Tim Challies posts some great thoughts on the unintended consequences of a technologically saturated culture and life.
He has some great thoughts, folks, so I recommend visiting and reading the whole thing.
This comment by Curtis is funny and all too true:
“Hey Tim, interesting post, I think your onto something, I’ve been bouncing around your blog, looking at old posts in the archives, two hours ago I started supper and just thought I’d fire up the computer to play a CD. Where is that CD anyways? Oh well maybe I’ll buy a song from itunes, hmmm. Just a second, brb, I just need to get this call. Alright I’m back, ever notice what great conversationalists those nice people are who have your best interest in mind, and such a great deal to offer too, I’m so glad they called me, out of all the people they could have made their special offer, they chose me. OK, now why did I start up the computer, oh yeah, to check my email. OK dowload complete, oh I really like this song. On the TV the news is starting and they are still talking about that whole India thing, I bet its on the radio too, yep. Ok so anyways Tim, what waas your article about again? Oh yeah, no that was yesterday, hmmm, oh OK, technology being our master, you think so, I don’t see it. Just a sec, I got to go shut off the radio and put a video on for my 1 year old otherwise I just know he’ll need me to entertain him. Ok that should keep him busy for a few minutes, oh, oh, oh my microwave dinner is ready. Ah, I’m way to busy to eat right now, ah, I’ll just eat dinner later, I’ve too many things on the go here right now. Yeah maybe I’ve let this technology get the better of me, but it’s not like I’m a slave to it, I mean who owns whom anyway?”

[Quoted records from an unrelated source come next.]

(** * REGoth console: command resolution, completion and line history

    A shallow embedding of [src/ui/Console.cpp]: the command registry,
    [Console::determineCommand], [Console::submitCommand],
    [Console::autoComplete], the keys of [Console::onKeyDown] and the
    drawing of [Console::update], followed by the properties the design
    document states about them (C1 to C10) and further properties read off
    the code (X1 to X29). *)

From Stdlib Require Import ZArith Ascii String Lia Bool Sorted.
From stdpp Require Import base tactics option list strings.

Local Open Scope Z_scope.

#[local] Arguments String.append !_ _ : simpl nomatch.

(** ** Exceptions

    The source lets [std::vector::at] throw [std::out_of_range]; command
    callbacks may throw it too, or [std::invalid_argument].  Indexing a
    vector with [operator[]] past its end is undefined behaviour, kept apart
    as [undefined_behaviour]. *)

Inductive Exception : Type :=
| std_out_of_range
| std_invalid_argument
| other_exception
| undefined_behaviour.

Inductive Exceptional (A : Type) : Type :=
| Ok (a : A)
| Throw (e : Exception).

Arguments Ok {A} a.
Arguments Throw {A} e.

#[global] Instance Exceptional_ret : MRet Exceptional := fun _ a => Ok a.

#[global] Instance Exceptional_bind : MBind Exceptional := fun _ _ f m =>
  match m with
  | Ok a => f a
  | Throw e => Throw e
  end.

(** [v.at(i)] on a vector. *)
Definition at_ {A : Type} (v : list A) (i : nat) : Exceptional A :=
  match v !! i with
  | Some a => Ok a
  | None => Throw std_out_of_range
  end.

(** [v[i]] on a vector. *)
Definition subscript {A : Type} (v : list A) (i : nat) : Exceptional A :=
  match v !! i with
  | Some a => Ok a
  | None => Throw undefined_behaviour
  end.

(** ** Machine integers *)

Definition SIZE_MAX : Z := 2 ^ 64 - 1.
Definition INT_MAX : Z := 2 ^ 31 - 1.

(** [std::string::npos]. *)
Definition npos : Z := SIZE_MAX.

(** Arithmetic on [std::size_t] wraps modulo 2^64. *)
Definition size_t_wrap (z : Z) : Z := z mod 2 ^ 64.

(** Conversion of a [std::size_t] to [int] (32 bits, two's complement). *)
Definition static_cast_int (z : Z) : Z :=
  (z + 2 ^ 31) mod 2 ^ 32 - 2 ^ 31.

(** Conversion of an [int] to [std::size_t]. *)
Definition size_t_of_int (z : Z) : Z := size_t_wrap z.

(** ** Strings *)

Definition size (s : string) : Z := Z.of_nat (String.length s).

(** [isspace] in the "C" locale. *)
Definition isspace (c : ascii) : bool :=
  let n := nat_of_ascii c in
  (Nat.eqb n 32 || (Nat.leb 9 n && Nat.leb n 13))%bool.

Definition tolower (c : ascii) : ascii :=
  let n := nat_of_ascii c in
  if (Nat.leb 65 n && Nat.leb n 90)%bool then ascii_of_nat (n + 32) else c.

(** Modelled from the spec: [Utils::lower] (utils/Utils.h is not part of the
    sources at hand), the in-place "ASCII-centric case folding" that makes
    matching case-insensitive. *)
Fixpoint lower (s : string) : string :=
  match s with
  | EmptyString => EmptyString
  | String c s' => String (tolower c) (lower s')
  end.

(** Modelled from the spec: [Utils::commonStartLength] (utils/Utils.h is not
    part of the sources at hand), "the longest common prefix length" of two
    strings. *)
Fixpoint commonStartLength (a b : string) : Z :=
  match a, b with
  | String x a', String y b' =>
      if Ascii.eqb x y then 1 + commonStartLength a' b' else 0
  | _, _ => 0
  end.

(** [t] stands at the start of [s]. *)
Fixpoint isPrefix (t s : string) : bool :=
  match t, s with
  | EmptyString, _ => true
  | String _ _, EmptyString => false
  | String x t', String y s' => (Ascii.eqb x y && isPrefix t' s')%bool
  end.

(** [s.find(t)] searching from [from]: the lowest position at which [t]
    occurs in [s], or [npos]. *)
Fixpoint find_from (s t : string) (from : nat) : Z :=
  if isPrefix t s then Z.of_nat from
  else match s with
       | EmptyString => npos
       | String _ s' => find_from s' t (S from)
       end.

Definition find (s t : string) : Z := find_from s t 0.

(** [s.substr(0, n)]. *)
Definition substr0 (s : string) (n : Z) : string :=
  String.substring 0 (Z.to_nat n) s.

(** [s.find_first_not_of(c)]. *)
Fixpoint find_first_not_of_from (s : string) (c : ascii) (from : nat) : Z :=
  match s with
  | EmptyString => npos
  | String x s' =>
      if Ascii.eqb x c then find_first_not_of_from s' c (S from)
      else Z.of_nat from
  end.

Definition find_first_not_of (s : string) (c : ascii) : Z :=
  find_first_not_of_from s c 0.

(** [s.back()]; the source only calls it on a non-empty string. *)
Fixpoint back (s : string) : Exceptional ascii :=
  match s with
  | EmptyString => Throw undefined_behaviour
  | String c EmptyString => Ok c
  | String _ s' => back s'
  end.

(** Modelled from the spec: [Utils::findNameInGroups] (utils/Utils.h is not
    part of the sources at hand).  It tests whether the name "equals
    (case-sensitively, exact full-string match, not prefix/substring) any
    alias in any group"; the caller tests the returned group with [empty()],
    so the group that holds the name is returned, and an empty group when
    there is none. *)
Fixpoint findNameInGroups (groups : list (list string)) (name : string)
  : list string :=
  match groups with
  | [] => []
  | group :: rest =>
      if existsb (String.eqb name) group then group
      else findNameInGroups rest name
  end.

(** ** The command registry *)

Section Console.

(** The engine state the generators and callbacks close over. *)
Context {World : Type}.

(** [UI::ConsoleCommand::CandidateListGenerator]: called afresh at every use,
    it reads the live state and returns alias groups. *)
Definition CandidateListGenerator : Type := World -> list (list string).

(** What running a callback that lives outside the console does: it may
    change the engine state, add lines to the console output through
    [outputAdd], and returns its text or throws. *)
Definition ExternalCallback : Type :=
  list string -> World -> World * list string * Exceptional string.

(** [UI::ConsoleCommand::Callback].  The callback of the built-in "list"
    command captures the console itself and is interpreted by
    [runCallback]. *)
Inductive Callback : Type :=
| ListCommands
| External (f : ExternalCallback).

Record ConsoleCommand : Type := mkConsoleCommand {
  generators : list CandidateListGenerator;
  callback : Callback;
  numFixTokens : nat
}.

(** The data model's bound on a command: its fixed tokens are among the
    positions it has generators for. *)
Definition arity_ok (command : ConsoleCommand) : Prop :=
  (numFixTokens command <= length (generators command))%nat.

Record Console : Type := mkConsole {
  m_Config_height : Z;
  m_HistoryIndex : Z;
  m_IsOpen : bool;
  m_History : list string;
  m_PendingLine : string;
  m_TypedLine : string;
  m_Output : list string;
  m_Commands : list string;
  m_CommandCallbacks : list Callback;
  m_Commands2 : list ConsoleCommand
}.

Definition set_HistoryIndex (c : Console) (i : Z) : Console :=
  mkConsole (m_Config_height c) i (m_IsOpen c) (m_History c)
    (m_PendingLine c) (m_TypedLine c) (m_Output c) (m_Commands c)
    (m_CommandCallbacks c) (m_Commands2 c).

(** [setOpen], declared in Console.h with [isOpen]: taken to assign
    [m_IsOpen]. *)
Definition set_IsOpen (c : Console) (b : bool) : Console :=
  mkConsole (m_Config_height c) (m_HistoryIndex c) b (m_History c)
    (m_PendingLine c) (m_TypedLine c) (m_Output c) (m_Commands c)
    (m_CommandCallbacks c) (m_Commands2 c).

Definition set_History (c : Console) (h : list string) : Console :=
  mkConsole (m_Config_height c) (m_HistoryIndex c) (m_IsOpen c) h
    (m_PendingLine c) (m_TypedLine c) (m_Output c) (m_Commands c)
    (m_CommandCallbacks c) (m_Commands2 c).

Definition set_PendingLine (c : Console) (s : string) : Console :=
  mkConsole (m_Config_height c) (m_HistoryIndex c) (m_IsOpen c) (m_History c)
    s (m_TypedLine c) (m_Output c) (m_Commands c)
    (m_CommandCallbacks c) (m_Commands2 c).

Definition set_TypedLine (c : Console) (s : string) : Console :=
  mkConsole (m_Config_height c) (m_HistoryIndex c) (m_IsOpen c) (m_History c)
    (m_PendingLine c) s (m_Output c) (m_Commands c)
    (m_CommandCallbacks c) (m_Commands2 c).

Definition set_Output (c : Console) (o : list string) : Console :=
  mkConsole (m_Config_height c) (m_HistoryIndex c) (m_IsOpen c) (m_History c)
    (m_PendingLine c) (m_TypedLine c) o (m_Commands c)
    (m_CommandCallbacks c) (m_Commands2 c).

(** [Console::outputAdd]: [m_Output.push_front(msg)]. *)
Definition outputAdd (c : Console) (msg : string) : Console :=
  set_Output c (msg :: m_Output c).

(** [Console::registerCommand]. *)
Definition registerCommand (c : Console) (command : string) (cb : Callback)
  : Console :=
  mkConsole (m_Config_height c) (m_HistoryIndex c) (m_IsOpen c) (m_History c)
    (m_PendingLine c) (m_TypedLine c) (m_Output c) (m_Commands c ++ [command])
    (m_CommandCallbacks c ++ [cb]) (m_Commands2 c).

(** [Console::registerCommand2]. *)
Definition registerCommand2 (c : Console)
  (gens : list CandidateListGenerator) (numFix : nat) (cb : Callback)
  : Console :=
  mkConsole (m_Config_height c) (m_HistoryIndex c) (m_IsOpen c) (m_History c)
    (m_PendingLine c) (m_TypedLine c) (m_Output c) (m_Commands c)
    (m_CommandCallbacks c)
    (m_Commands2 c ++ [mkConsoleCommand gens cb numFix]).

(** The generator of the "list" token in [Console::Console]. *)
Definition listTokenGen : CandidateListGenerator := fun _ => [["list"]].

(** [Console::Console].  The members the constructor does not assign start
    empty. *)
Definition Console_new : Console :=
  let c := mkConsole 10 0 false [] "" "" [] [] [] [] in
  let c := outputAdd c " ----------- REGoth Console -----------" in
  registerCommand2 c [listTokenGen] 1 ListCommands.

(** ** [Console::determineCommand] *)

(** One call of a generator: the command's index and the token position. *)
Definition GeneratorCall : Type := (nat * nat)%type.

(** The inner loop over the fixed token positions, from [tokenID] on with
    [remaining] positions to go.  A position that does not match clears
    [allStagesMatched] and the loop goes on.  The calls made are recorded. *)
Fixpoint matchFixTokens (w : World) (command : ConsoleCommand) (commID : nat)
  (tokens : list string) (tokenID remaining : nat) (allStagesMatched : bool)
  : list GeneratorCall * Exceptional bool :=
  match remaining with
  | O => ([], Ok allStagesMatched)
  | S remaining' =>
      match at_ (generators command) tokenID, at_ tokens tokenID with
      | Ok generator, Ok token =>
          let group := findNameInGroups (generator w) token in
          let matched := match group with
                         | [] => false
                         | _ => allStagesMatched
                         end in
          let '(calls, r) :=
            matchFixTokens w command commID tokens (S tokenID) remaining'
              matched in
          ((commID, tokenID) :: calls, r)
      | Throw e, _ => ([], Throw e)
      | Ok _, Throw e => ([], Throw e)
      end
  end.

(** The loop over the commands, from index [commID] on. *)
Fixpoint determineCommand_from (w : World) (commands : list ConsoleCommand)
  (commID : nat) (tokens : list string)
  : list GeneratorCall * Exceptional Z :=
  match commands with
  | [] => ([], Ok (-1))
  | command :: rest =>
      if (length tokens <? numFixTokens command)%nat
      then determineCommand_from w rest (S commID) tokens
      else
        match matchFixTokens w command commID tokens 0
                (numFixTokens command) true with
        | (calls, Ok true) =>
            (calls, Ok (static_cast_int (Z.of_nat commID)))
        | (calls, Ok false) =>
            let '(calls', r) :=
              determineCommand_from w rest (S commID) tokens in
            (calls ++ calls', r)
        | (calls, Throw e) => (calls, Throw e)
        end
  end.

Definition determineCommand (w : World) (commands : list ConsoleCommand)
  (tokens : list string) : list GeneratorCall * Exceptional Z :=
  determineCommand_from w commands 0 tokens.

(** A token position matches when the token is an alias of a group that the
    command's generator returns at that position. *)
Definition tokenMatches (w : World) (command : ConsoleCommand)
  (tokens : list string) (i : nat) : Prop :=
  exists generator token group,
    generators command !! i = Some generator /\
    tokens !! i = Some token /\
    In group (generator w) /\ In token group.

I’m going to blog on this more extensively next week, but for what it’s worth, here are my two cents for now:
Technology changes the way you think and relate to people. I see this most egregiously in the current generation. I teach at a high school, and typically the students are attached to their texting thingies and PSP’s.
They are here, but elsewhere, if you catch my drift.
So much technology also affects their ability to follow a logical argument in text (they are more image based in their thought process…like us, but more so) and to sit for an extended period of time without extreme stimulation. They become bored and restless quickly. Part of this is due to them being young, but this way of being is exacerbated by technology. Folks of my age (late 20′s) and older are like this too, of course, but these tendencies are very obvious in the younger generation.
Bottom line: with (almost) every technology, there’s an upside and a downside. Even the electric lightbulb had a downside—families spread out to different rooms in the household, rather than congregating together in one room. It fostered individualism.
Despite all the potential it offers for undercutting old media, blogging has its hidden unintended consequences too. More on this later.